Giardino di Villa Nobel, Sanremo (IM): Villa Nobel is famous for being owned by Alfred Nobel, who called it his “nest”, as he spent a long period of his life there. It is a mixed-style building from the second half of the nineteenth century, surrounded by a garden. The latter deserves a special mention, especially where there used to be Nobel’s labs. In ancient times it actually reached the sea, it was later transformed and reduced.
Many other modern and ancient gardens are listed on www.italianbotanicalheritage.com. Feel free to use the filtering tools in the pull-down menus, to locate the ones you’d like to visit according to your areas of interest.
Cosio d’Arroscia Herb Museum, in Cosio d’Arroscia, (IM): the local community of the Alta Valle Arroscia has set up this museum on two floors of the former Cosio d’Arroscia town hall, dedicating it to agronomist Giovanni Alessandri. He was born here and specialized himself as a medicinal herb scholar, in the footsteps of many famous scientists. He also had the great idea of setting up experimental production of this type of herbs to be used for cosmetic products, mostly favouring lavender (Lavandula officinalis), typical on the Maritime Alps, and Damask roses (Rosa x damascena) for perfumes.
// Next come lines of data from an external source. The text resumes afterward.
(* ===== verification/Extern.v ===== *)
(** What the program uses of third-party crates.

    Each class is the interface of one of them, with the documented behaviour
    the theorems rely on as its laws; nothing here models code of the
    repository.  [Sandbox] gives concrete functions for all of them, on which
    the witnesses are evaluated. *)
From Stdlib Require QArith.
From stdpp Require Import relations.
From S2P Require Import Prelude Address.

(** [multihash]: the type of hashes, its order, its bytes, the hash of a byte
    string with SHA3-256 ([Sha3_256::update], [finalize] and [wrap], or
    [Code::Sha3_256.digest]) and [Multihash::default()]. *)
Class MultihashCrate := {
  Multihash : Type;
  Multihash_eq_dec :: EqDecision Multihash;
  Multihash_countable :: Countable Multihash;
  Multihash_key :: BTreeKey Multihash;
  to_bytes : Multihash → bytes;
  default_multihash : Multihash;
  sha3_256 : bytes → Multihash;
}.

(** A multihash starts with the code of its function, so it has bytes. *)
Class MultihashLaws `{!MultihashCrate} := {
  to_bytes_sha3 : ∀ b, to_bytes (sha3_256 b) ≠ [];
}.

(** [rmp_serde] at the type [A]: [to_vec] and [from_slice].  Serialising the
    types of this program into a [Vec] cannot fail (every length is known and
    every map key is a string or a byte string), so [to_vec] is total. *)
Class Rmp (A : Type) := {
  to_vec : A → bytes;
  from_slice : bytes → option A;
}.

(** What serde derives for both directions: decoding an encoding gives back the
    value. *)
Class RmpLaws (A : Type) `{Rmp A} := {
  from_slice_to_vec : ∀ x : A, from_slice (to_vec x) = Some x;
}.

(** [bs58::encode(_).into_string()]: the digits are letters and figures, and
    there is one at least for a byte string that is not empty. *)
Class Bs58Crate := { bs58_encode : bytes → rstring }.
Class Bs58Laws `{!Bs58Crate} := {
  bs58_alphabet : ∀ b, Forall (λ c, is_ascii_alphanumeric c = true) (bs58_encode b);
  bs58_nonempty : ∀ b, b ≠ [] → bs58_encode b ≠ [];
}.

(** [ed25519_dalek]: public keys, signatures and their verification. *)
Class Ed25519 := {
  PublicKey : Type;
  public_key_from_bytes : bytes → option PublicKey;
  public_key_as_bytes : PublicKey → bytes;
  Signature : Type;
  signature_from_bytes : bytes → option Signature;
  verify : PublicKey → bytes → Signature → bool;
}.

(** [Keypair] and [Signer::sign]; both formats can be read back, and a signature
    verifies for the message that was signed. *)
Class Ed25519Signing `{!Ed25519} := {
  Keypair : Type;
  keypair_public : Keypair → PublicKey;
  sign : Keypair → bytes → Signature;
  signature_to_bytes : Signature → bytes;
}.
Class Ed25519SigningLaws `{!Ed25519, !Ed25519Signing} := {
  public_key_from_as_bytes : ∀ pk, public_key_from_bytes (public_key_as_bytes pk) = Some pk;
  signature_from_to_bytes : ∀ s, signature_from_bytes (signature_to_bytes s) = Some s;
  verify_sign : ∀ kp m, verify (keypair_public kp) m (sign kp m) = true;
}.

(** [rayon]: which of the runnable tasks takes the next step at a given time, and
    where a parallel reduction splits the range of items that starts at an index
    and has a length.  Nothing is assumed of either: a theorem that holds for
    every instance holds for every schedule and every grouping. *)
Class Rayon := {
  pick : nat → list nat → nat;
  split_range : nat → nat → nat;
}.

(** [wasmer], as far as [invoke] uses it: the types of its objects and errors,
    and its operations on a store. *)
Inductive FnType :=
| AllocateFn  (** [u32 -> WasmPtr<u8>] *)
| IngestFn    (** [(WasmPtr<u8>, u32) -> WasmPtr<u8>] *)
| EntryFn.    (** [(WasmPtr<u8>, WasmPtr<u8>) -> u32] *)

Class Wasmer := {
  WStore : Type; WModule : Type; WMemory : Type; WEnv : Type; WExtern : Type;
  WInstance : Type; WFunction : Type;
  MemoryError : Type; CompileError : Type; InstantiationError : Type; ExportError : Type;
  RuntimeError : Type; MemoryAccessError : Type;
  EncodeError : Type;  (** [rmp_serde::encode::Error] *)
  store_new : WStore;
  module_deserialize : WStore → bytes → option WModule;
  module_from_binary : WStore → bytes → Result WModule CompileError;
  memory_new : WStore → N → Result (WMemory * WStore) MemoryError;
  function_env_new : WStore → WMemory → WEnv * WStore;
  memory_extern : WMemory → WExtern;
  host_function : WStore → WEnv → WExtern * WStore;
  instance_new : WStore → WModule → list (rstring * rstring * WExtern) →
    Result (WInstance * WStore) InstantiationError;
  get_typed_function : WStore → WInstance → FnType → rstring → Result WFunction ExportError;
  fn_call : WStore → WFunction → list Z → Result (Z * WStore) RuntimeError;
  view_write : WStore → WMemory → Z → bytes → Result WStore MemoryAccessError;
  runtime_of_access : MemoryAccessError → RuntimeError;
}.

(** [Module::serialize]: the bytes that [Module::deserialize] takes. *)
Class WasmerSerialize `{!Wasmer} := {
  SerializeError : Type;
  module_serialize : WModule → Result bytes SerializeError;
}.

(** What [serialize] wrote is read back as the same module, if it is read. *)
Class WasmerSerializeLaws `{!Wasmer, !WasmerSerialize} := {
  deserialize_serialize : ∀ m b m',
    module_serialize m = Ok b → module_deserialize store_new b = Some m' → m' = m;
}.

(** [petgraph]: directed graphs whose nodes are numbered in the order in which
    they are added, and disjoint sets.  The order in which neighbours are listed
    is left open. *)
Class Petgraph := {
  DiGraph : Type;
  graph_new : DiGraph;
  add_node : DiGraph → nat * DiGraph;
  add_edge : DiGraph → nat → nat → DiGraph;
  node_bound : DiGraph → nat;
  edge_references : DiGraph → list (nat * nat);
  neighbors : DiGraph → nat → list nat;
  incoming_sources : DiGraph → nat → list nat;  (** sources of [edges_directed(_, Incoming)] *)
  UnionFind : Type;
  union_find_new : nat → UnionFind;
  uf_union : UnionFind → nat → nat → UnionFind;
  into_labeling : UnionFind → list nat;
}.

(** Two nodes are connected when a path of edges, taken either way, joins them. *)
Definition connected (edges : list (nat * nat)) : relation nat :=
  rtsc (λ i j, (i, j) ∈ edges).

Class PetgraphLaws `{!Petgraph} := {
  node_bound_new : node_bound graph_new = 0;
  edges_new : edge_references graph_new = [];
  add_node_index : ∀ g, (add_node g).1 = node_bound g;
  add_node_bound : ∀ g, node_bound (add_node g).2 = S (node_bound g);
  add_node_edges : ∀ g, edge_references (add_node g).2 = edge_references g;
  add_edge_bound : ∀ g a b, node_bound (add_edge g a b) = node_bound g;
  add_edge_edges : ∀ g a b, edge_references (add_edge g a b) ≡ₚ (a, b) :: edge_references g;
  neighbors_edges : ∀ g n,
    neighbors g n ≡ₚ (filter (λ e, e.1 = n) (edge_references g)).*2;
  incoming_edges : ∀ g n,
    incoming_sources g n ≡ₚ (filter (λ e, e.2 = n) (edge_references g)).*1;
  labeling_sets : ∀ n es,
    Forall (λ e, e.1 < n ∧ e.2 < n) es →
    let labels := into_labeling (foldl (λ u e, uf_union u e.1 e.2) (union_find_new n) es) in
    length labels = n ∧
    (∀ i l, labels !! i = Some l → l < n ∧ connected es i l) ∧
    (∀ i j l, labels !! i = Some l → connected es i j → j < n → labels !! j = Some l);
}.

(** [libp2p]: the identities of peers and connections, and addresses as sequences
    of protocols ([Multiaddr::iter]), of which only IP addresses and ports matter here,
    and the two ends of a connection. *)
Inductive Protocol := Ip4 (addr : N) | Ip6 (addr : N) | Tcp (port : Z) | OtherProtocol.
#[global] Instance Protocol_eq_dec : EqDecision Protocol.
Proof. solve_decision. Defined.
#[global] Instance Protocol_countable : Countable Protocol.
Proof.
  refine (inj_countable'
    (λ p, match p with Ip4 a => inl (inl a) | Ip6 a => inl (inr a) | Tcp n => inr (inl n)
          | OtherProtocol => inr (inr tt) end)
    (λ s, match s with inl (inl a) => Ip4 a | inl (inr a) => Ip6 a | inr (inl n) => Tcp n
          | inr (inr _) => OtherProtocol end) _).
  by intros [].
Defined.

Class Libp2p := {
  PeerId : Type;
  PeerId_eq_dec :: EqDecision PeerId;
  PeerId_countable :: Countable PeerId;
  ConnectionId : Type;
  ConnectionId_eq_dec :: EqDecision ConnectionId;
  ConnectionId_countable :: Countable ConnectionId;
  Multiaddr : Type;
  Multiaddr_eq_dec :: EqDecision Multiaddr;
  Multiaddr_countable :: Countable Multiaddr;
  protocols : Multiaddr → list Protocol;
  ConnectedPoint : Type;
  is_dialer : ConnectedPoint → bool;
  get_remote_address : ConnectedPoint → Multiaddr;
}.

(** Building addresses: [Multiaddr::empty] and [push]. *)
Class MultiaddrBuild `{!Libp2p} := {
  multiaddr_empty : Multiaddr;
  multiaddr_push : Multiaddr → Protocol → Multiaddr;
}.
Class MultiaddrBuildLaws `{!Libp2p, !MultiaddrBuild} := {
  protocols_empty : protocols multiaddr_empty = [];
  protocols_push : ∀ a p, protocols (multiaddr_push a p) = protocols a ++ [p];
}.

(** [rand]: the [draw]-th use of a generator.  [choose] picks an index below the
    number of items, [choose_multiple] as many distinct ones as asked for, or all
    there are; a sample of [Standard] at [f32] is a number from 0 to 1. *)
Class Rand := {
  choose_index : nat → nat → nat;
  choose_indices : nat → nat → nat → list nat;
  toss : nat → QArith_base.Q;
}.
Class RandLaws `{!Rand} := {
  choose_index_lt : ∀ draw n, 0 < n → choose_index draw n < n;
  choose_indices_NoDup : ∀ draw n amount, NoDup (choose_indices draw n amount);
  choose_indices_lt : ∀ draw n amount i, i ∈ choose_indices draw n amount → i < n;
  choose_indices_length : ∀ draw n amount, length (choose_indices draw n amount) = min amount n;
}.

Definition choose `{!Rand} {A} (draw : nat) (l : list A) : option A :=
  l !! choose_index draw (length l).
Definition choose_multiple `{!Rand} {A} (draw : nat) (l : list A) (amount : nat) : list A :=
  omap (l !!.) (choose_indices draw (length l) amount).

Lemma choose_Some `{!Rand, !RandLaws} {A} draw (l : list A) : l ≠ [] → ∃ x, choose draw l = Some x ∧ x ∈ l.
Proof.
  intros Hl. unfold choose. destruct (lookup_lt_is_Some_2 l (choose_index draw (length l))) as [x Hx].
  - apply choose_index_lt. by destruct l; [|simpl; lia].
  - exists x. split; [done|]. by eapply list_elem_of_lookup_2.
Qed.

Lemma elem_of_choose_multiple `{!Rand} {A} draw (l : list A) amount x :
  x ∈ choose_multiple draw l amount → x ∈ l.
Proof. intros (i & _ & Hi)%list_elem_of_omap. by eapply list_elem_of_lookup_2. Qed.

Lemma length_choose_multiple `{!Rand, !RandLaws} {A} draw (l : list A) amount :
  length (choose_multiple draw l amount) = min amount (length l).
Proof.
  unfold choose_multiple. rewrite <-(choose_indices_length draw (length l) amount).
  pose proof (choose_indices_lt draw (length l) amount) as Hlt.
  induction (choose_indices draw (length l) amount) as [|i ixs IH]; simpl; [done|].
  destruct (lookup_lt_is_Some_2 l i) as [x Hx]; [apply Hlt; by left|]. rewrite Hx. simpl. f_equal.
  apply IH. intros j Hj. apply Hlt. by right.
Qed.

(** ** Unsigned 64-bit integers

    A [u64] is a [Z] in range; [from_slice] at [u64] yields integers in range.
    Addition and subtraction either wrap around (the release profile, where
    overflow checks are off) or panic (the debug profile). *)

Definition u64_modulus : Z := 2 ^ 64.
Definition u64_max : Z := 18446744073709551615.
Definition is_u64 (x : Z) : Prop := (0 ≤ x ≤ u64_max)%Z.

(** Whether the build checks arithmetic for overflow. *)
Inductive Profile := Release | Debug.

Definition u64_add (p : Profile) (x y : Z) : option Z :=
  if (x + y <=? u64_max)%Z then Some (x + y)%Z
  else match p with
       | Release => Some ((x + y) mod u64_modulus)%Z
       | Debug => None
       end.

Definition u64_sub (p : Profile) (x y : Z) : option Z :=
  if (y <=? x)%Z then Some (x - y)%Z
  else match p with
       | Release => Some ((x - y) mod u64_modulus)%Z
       | Debug => None
       end.

(** [u64::saturating_sub] *)
Definition u64_saturating_sub (x y : Z) : Z := Z.max 0 (x - y).

(** [rmp_serde] at [u64], as a separate class since the type is a range of [Z]. *)
Class RmpU64 := {
  u64_to_vec : Z → bytes;
  u64_from_slice : bytes → option Z;
  u64_from_slice_range : ∀ b x, u64_from_slice b = Some x → is_u64 x;
  u64_from_slice_to_vec : ∀ x, is_u64 x → u64_from_slice (u64_to_vec x) = Some x;
  u64_from_slice_nil : u64_from_slice [] = None;
}.

Lemma u64_modulus_max : u64_modulus = (u64_max + 1)%Z.
Proof. done. Qed.

Lemma u64_add_range p x y z : is_u64 x → is_u64 y → u64_add p x y = Some z → is_u64 z.
Proof.
  unfold u64_add, is_u64. intros Hx Hy. destruct (Z.leb_spec (x + y) u64_max).
  - intros [= <-]. lia.
  - destruct p; [|done]. intros [= <-].
    pose proof (Z.mod_pos_bound (x + y) u64_modulus). rewrite u64_modulus_max in *.
    unfold u64_max in *. lia.
Qed.

Lemma u64_add_debug x y z : u64_add Debug x y = Some z → z = (x + y)%Z.
Proof. unfold u64_add. by destruct (x + y <=? u64_max)%Z; intros [= <-]. Qed.

Lemma u64_sub_debug x y z : u64_sub Debug x y = Some z → z = (x - y)%Z ∧ (y ≤ x)%Z.
Proof. unfold u64_sub. destruct (Z.leb_spec y x); [by intros [= <-]|done]. Qed.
The Mortola Tower, in La Mortola, Ventimiglia (IM): a 1500 post guard tower in Mortola, just over the world-famous Hanbury Gardens, a paradise of nature, with an incredible sea view and a great botanic garden (with a big aloe arborescens collection, that the guest can use for beauty treatment). There’s also an outdoor gym, several amenities, fine wine, and an excellent restaurant. This resort is also close to Sanremo and Montecarlo, therefore it’s ideal for shopping and nightlife trips.
We strongly recommend:
Bitter orange flower water,
Badalucco Beans, also known as “Rundin”.